Saturday, January 21, 2006

Pagodas



A pagoda, in Southeast Asia, is cone-shaped monumental structure built in memory of Buddha. But in the Far East, a pagoda is a towerlike, multistoried structure of stone, brick, or wood, usually associated with a Buddhist temple complex. The pagoda derives from the stupa of ancient India, which was a dome-shaped commemorative monument, usually erected over the remains or relics of a holy man or king.

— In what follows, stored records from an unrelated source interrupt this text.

(** C6.  A call that returns [False] (no data file, insufficient data, an
    uncoverable course, no solution found within the budget or at all)
    leaves the table and both export files as they were and makes no call
    on the result sink; a call that returns [True] makes exactly one clear
    followed by exactly one commit, of the rows it leaves in the table. *)
Theorem failure_leaves_store_untouched lib Solve tl w res w' :
  generate_timetable lib Solve tl w = (res, w') →
  (res = Return false →
     store w' = store w ∧
     ∃ evs, trace w' = trace w ++ evs ∧ sink_calls evs = []) ∧
  (res = Return true →
     ∃ evs rows, trace w' = trace w ++ evs ∧
                 sink_calls evs = [EvClear; EvCommit rows] ∧
                 db_timetable w' = rows).
Proof.
  intros Hrun. pose proof (generate_timetable_run lib Solve tl w) as R.
  rewrite Hrun in R. cbn [fst snd] in R.
  inversion R; subst; (split; intros Hres); try done.
  - split; [done|]. exists []. split; reflexivity.
  - split; [done|]. exists []. split; reflexivity.
  - split; [done|]. exists []. split; reflexivity.
  - split; [done|]. eexists [_]. split; reflexivity.
  - exists [EvSolve model tl; EvClear; EvCommit rows], rows. repeat split; reflexivity.
Qed.

Lemma failure_leaves_store_untouched_witness :
  ((run_of exhaustive_search scenario_C).1 = Return false →
     store (run_of exhaustive_search scenario_C).2 = store (a_world (Some scenario_C)) ∧
     ∃ evs, trace (run_of exhaustive_search scenario_C).2
            = trace (a_world (Some scenario_C)) ++ evs ∧ sink_calls evs = []) ∧
  ((run_of exhaustive_search scenario_C).1 = Return true →
     ∃ evs rows, trace (run_of exhaustive_search scenario_C).2
                 = trace (a_world (Some scenario_C)) ++ evs ∧
                 sink_calls evs = [EvClear; EvCommit rows] ∧
                 db_timetable (run_of exhaustive_search scenario_C).2 = rows).
Proof.
  apply (failure_leaves_store_untouched reference_library exhaustive_search 30
           (a_world (Some scenario_C))).
  vm_compute. reflexivity.
Defined.

(** C7, as the code has it.  Extraction does not re-verify anything: from
    any assignment the search reports as OPTIMAL or FEASIBLE, satisfying or
    not, it emits one row per candidate of value 1.  When every lookup
    succeeds the rows are committed and timetable.json is written, and the
    call returns [True] unless [to_excel] raises; the only other way out is
    [StopIteration] from a failed lookup, with the store already
    cleared. *)
Theorem extraction_is_unchecked lib Solve tl w raw d model assign :
  data_file w = Some raw →
  _normalize_data raw = Return d →
  sufficient d →
  build_model lib d = inl (model, assign) →
  (Solve model tl).1 = OPTIMAL ∨ (Solve model tl).1 = FEASIBLE →
  (∃ records rows,
     Forall2 (λ kv e, row_of_key d kv.1 e) (selected (Solve model tl).2 assign) rows ∧
     (generate_timetable lib Solve tl w
      = (Return true, after_success lib w model tl records rows) ∨
      ∃ class_name,
        (to_excel lib records None).1 = Some class_name ∧
        generate_timetable lib Solve tl w
        = (Raised (LibraryError class_name),
           after_export_failure lib w model tl records rows))) ∨
  generate_timetable lib Solve tl w = (Raised StopIteration, after_crash w model tl).
Proof.
  intros Hfile Hnorm Hs Hbuild Hst.
  destruct (collect_rows (Solve model tl).2 d assign) as [[records rows]|e] eqn:Hrows.
  - left. exists records, rows. split.
    + by apply collect_rows_Return in Hrows as [? _].
    + destruct (to_excel lib records None).1 as [class_name|] eqn:Hexcel.
      * right. exists class_name. split; [done|].
        by eapply generate_timetable_export_failed.
      * left. by eapply generate_timetable_success.
  - right. pose proof (collect_rows_Raised _ _ _ _ Hrows) as ->.
    by eapply generate_timetable_crash.
Qed.
(** [executemany] of the email inserts: ids continue the counter, decision
    and timestamp take their [NULL] defaults. *)
Fixpoint insert_emails (rid : Z) (seq : Z) (ps : list email_params) : list email_row :=
  match ps with
  | [] => []
  | p :: rest =>
      let e := p_email p in
      EmailRow (seq + 1) rid (em_id e) (em_subject e) (em_sender e) (em_date e)
               (em_snippet e) (em_is_unread e) (p_action p) (p_category p)
               (p_confidence p) (p_reason p) None None
      :: insert_emails rid (seq + 1) rest
  end.

(** The four summary counters of a run header, bound. *)
Definition summary_params (summary : json) : py (sqlval * sqlval * sqlval * sqlval) :=
  t ← py_get summary "total_emails" (JInt 0);
  d ← py_get summary "recommended_deletions" (JInt 0);
  r ← py_get summary "needs_review" (JInt 0);
  k ← py_get summary "keep" (JInt 0);
  t' ← bind t; d' ← bind d; r' ← bind r; k' ← bind k;
  Some (t', d', r', k').

(** A new run with its emails, committed together. *)
Definition commit_run (c : clock) (d : db) (counts : sqlval * sqlval * sqlval * sqlval)
    (current_token next_token : option string) (ps : list email_params) : db * Z :=
  let '(t, dl, rv, kp) := counts in
  let rid := seq_analysis_runs d + 1 in
  (Db (analysis_runs d ++
         [RunRow rid (today c) t dl rv kp pending current_token next_token
                 (current_timestamp c)])
      (email_analysis d ++ insert_emails rid (seq_email_analysis d) ps)
      (deleted_emails d)
      rid
      (seq_email_analysis d + Z.of_nat (length ps))
      (seq_deleted_emails d),
   rid).

(** [save_analysis_run(emails, analysis)]: status and tokens take the
    column defaults, ['pending'] and [NULL]. *)
Definition save_analysis_run (c : clock) (d : db) (emails : list email) (analysis : json)
  : py (db * Z) :=
  summary ← py_get analysis "summary" (JObj ∅);
  counts ← summary_params summary;
  ps ← mapM (page_email_params analysis) emails;
  Some (commit_run c d counts None None ps).

(** [save_page_analysis(emails, analysis, current_token, next_token)]. *)
Definition save_page_analysis (c : clock) (d : db) (emails : list email) (analysis : json)
    (current_token next_token : option string) : py (db * Z) :=
  summary ← py_get analysis "summary" (JObj ∅);
  counts ← summary_params summary;
  ps ← mapM (page_email_params analysis) emails;
  Some (commit_run c d counts current_token next_token ps).

(** [ORDER BY created_at DESC LIMIT 1]: the row with the greatest
    [created_at]; among equal timestamps the one met first in table order. *)
Fixpoint latest (rs : list run_row) : option run_row :=
  match rs with
  | [] => None
  | r :: rest =>
      match latest rest with
      | Some r' => if Z.ltb (created_at r) (created_at r') then Some r' else Some r
      | None => Some r
      end
  end.

Definition is_pending (r : run_row) : bool := run_status_eqb (status r) pending.

Definition emails_of_run (rid : Z) (d : db) : list email_row :=
  List.filter (fun e => Z.eqb (ea_run_id e) rid) (email_analysis d).

(** [get_pending_run()]: the most recent pending run and its email rows. *)
Definition get_pending_run (d : db) : option (run_row * list email_row) :=
  match latest (List.filter is_pending (analysis_runs d)) with
  | Some run => Some (run, emails_of_run (run_id run) d)
  | None => None
  end.
Lemma save_line_catalog db ci :
  items (save_line user orderId db ci) = items db
  /\ shots (save_line user orderId db ci) = shots db
  /\ specials (save_line user orderId db ci) = specials db.
Proof.
  unfold save_line, db_insert_order_shot, db_insert_order_special, db_insert_order_item.
  destruct (isShot ci), (isSpecial ci);
    match goal with |- context [if ?c then _ else _] => destruct c end; auto.
Qed.

Lemma save_line_users db ci : users (save_line user orderId db ci) = users db.
Proof.
  unfold save_line, db_insert_order_shot, db_insert_order_special, db_insert_order_item.
  destruct (isShot ci), (isSpecial ci);
    match goal with |- context [if ?c then _ else _] => destruct c end; reflexivity.
Qed.

Lemma save_line_references db ci : same_references db (save_line user orderId db ci).
Proof.
  destruct (save_line_catalog db ci) as (Hi & Hs & Hp).
  split; [apply save_line_users|]. split; [|split; assumption].
  intros id. unfold item_exists. rewrite Hi. reflexivity.
Qed.

(** One turn of the loop writes the line when the store holds its
    product, and nothing otherwise. *)
Lemma save_line_table v db ci :
  order_exists orderId db = true -> user_exists (user_id user) db = true ->
  line_table v (save_line user orderId db ci) =
  line_table v db
  ++ (if of_variant v ci && product_listed db ci then [order_line user orderId ci] else []).
Proof.
  intros Hex Hu. unfold save_line, db_insert_order_shot, db_insert_order_special,
    db_insert_order_item, of_variant, product_listed, variant_of. simpl.
  rewrite Hex, Hu, !andb_true_r. simpl.
  destruct (isShot ci), (isSpecial ci), v; simpl;
    match goal with |- context [if ?c then _ else _] => destruct c end;
    simpl; rewrite ?app_nil_r; reflexivity.
Qed.

Lemma save_lines_orders cart : forall db,
  orders (fold_left (save_line user orderId) cart db) = orders db.
Proof.
  induction cart as [|ci r IH]; intros db; simpl; [reflexivity|].
  rewrite IH. apply save_line_orders.
Qed.

Lemma save_lines_references cart : forall db,
  same_references db (fold_left (save_line user orderId) cart db).
Proof.
  induction cart as [|ci r IH]; intros db; simpl; [apply same_references_refl|].
  eapply same_references_trans; [apply save_line_references | apply IH].
Qed.

Lemma save_lines_catalog cart : forall db,
  items (fold_left (save_line user orderId) cart db) = items db
  /\ shots (fold_left (save_line user orderId) cart db) = shots db
  /\ specials (fold_left (save_line user orderId) cart db) = specials db.
Proof.
  induction cart as [|ci r IH]; intros db; simpl; [auto|].
  destruct (IH (save_line user orderId db ci)) as (-> & -> & ->).
  apply save_line_catalog.
Qed.

Lemma filter_listed_cons v db ci r :
  map (order_line user orderId) (filter (of_variant v) (listed db (ci :: r))) =
  (if of_variant v ci && product_listed db ci then [order_line user orderId ci] else [])
  ++ map (order_line user orderId) (filter (of_variant v) (listed db r)).
Proof.
  unfold listed. simpl. destruct (product_listed db ci); simpl.
  - destruct (of_variant v ci); reflexivity.
  - rewrite andb_false_r. reflexivity.
Qed.

(** The loop of [saveAsTab] writes one line per cart line whose product
    the catalog holds, in the order of the cart. *)
Lemma save_lines_table v cart : forall db,
  order_exists orderId db = true -> user_exists (user_id user) db = true ->
  line_table v (fold_left (save_line user orderId) cart db) =
  line_table v db
  ++ map (order_line user orderId) (filter (of_variant v) (listed db cart)).
Proof.
  induction cart as [|ci r IH]; intros db Hex Hu; simpl fold_left.
  - unfold listed. simpl. rewrite app_nil_r. reflexivity.
  - pose proof (save_line_references db ci) as Hr.
    rewrite IH.
    + rewrite (save_line_table v db ci Hex Hu), (listed_same _ _ _ Hr),
        filter_listed_cons, <- app_assoc. reflexivity.
    + unfold order_exists. rewrite save_line_orders. exact Hex.
    + rewrite (user_exists_same _ _ _ Hr). exact Hu.
Qed.

(** [pay_line] writes the same lines and, besides, touches [items]. *)
Lemma pay_line_orders db ci : orders (pay_line user orderId db ci) = orders db.
Proof.
  unfold pay_line, db_insert_order_shot, db_insert_order_special, db_insert_order_item.
  destruct (isShot ci), (isSpecial ci);
    repeat match goal with |- context [if ?c then _ else _] => destruct c end;
    destruct (product_quantity (item ci)); reflexivity.
Qed.

Lemma insert_line_references db l :
  same_references db (db_insert_order_item l db)
  /\ same_references db (db_insert_order_shot l db)
  /\ same_references db (db_insert_order_special l db).
Proof.
  unfold db_insert_order_item, db_insert_order_shot, db_insert_order_special.
  repeat split;
    match goal with |- context [if ?c then _ else _] => destruct c end;
    try reflexivity; intros ?; reflexivity.
Qed.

The hemispherical domed stupa of ancient India evolved into several distinct forms in various parts of Southeast and East Asia. The finial, or decorative crowning ornament of the stupa, became more elongated and cylindrical until the stupa's upper portion took on an attenuated, towerlike appearance. This stupa form was adopted by Buddhism as an appropriate form for a monument enshrining sacred relics and became known to Westerners as a pagoda.
The Buddhist pagoda was elaborated in Tibet into a bottle-shaped form; it took pyramidal or conical designs in Burma, Thailand, Cambodia, and Laos; and in China, Korea, and Japan, it evolved into the best-known pagoda form. The latter was a tall tower consisting of the vertical repetition of a basic story unit in regularly diminishing proportions. The stories can be circular, square, or polygonal.
Each story in an East Asian pagoda has its own prominent projecting roof line, and the whole structure is capped by a mast and disks. The pagoda form is intended primarily as a monument and has very little usable interior space.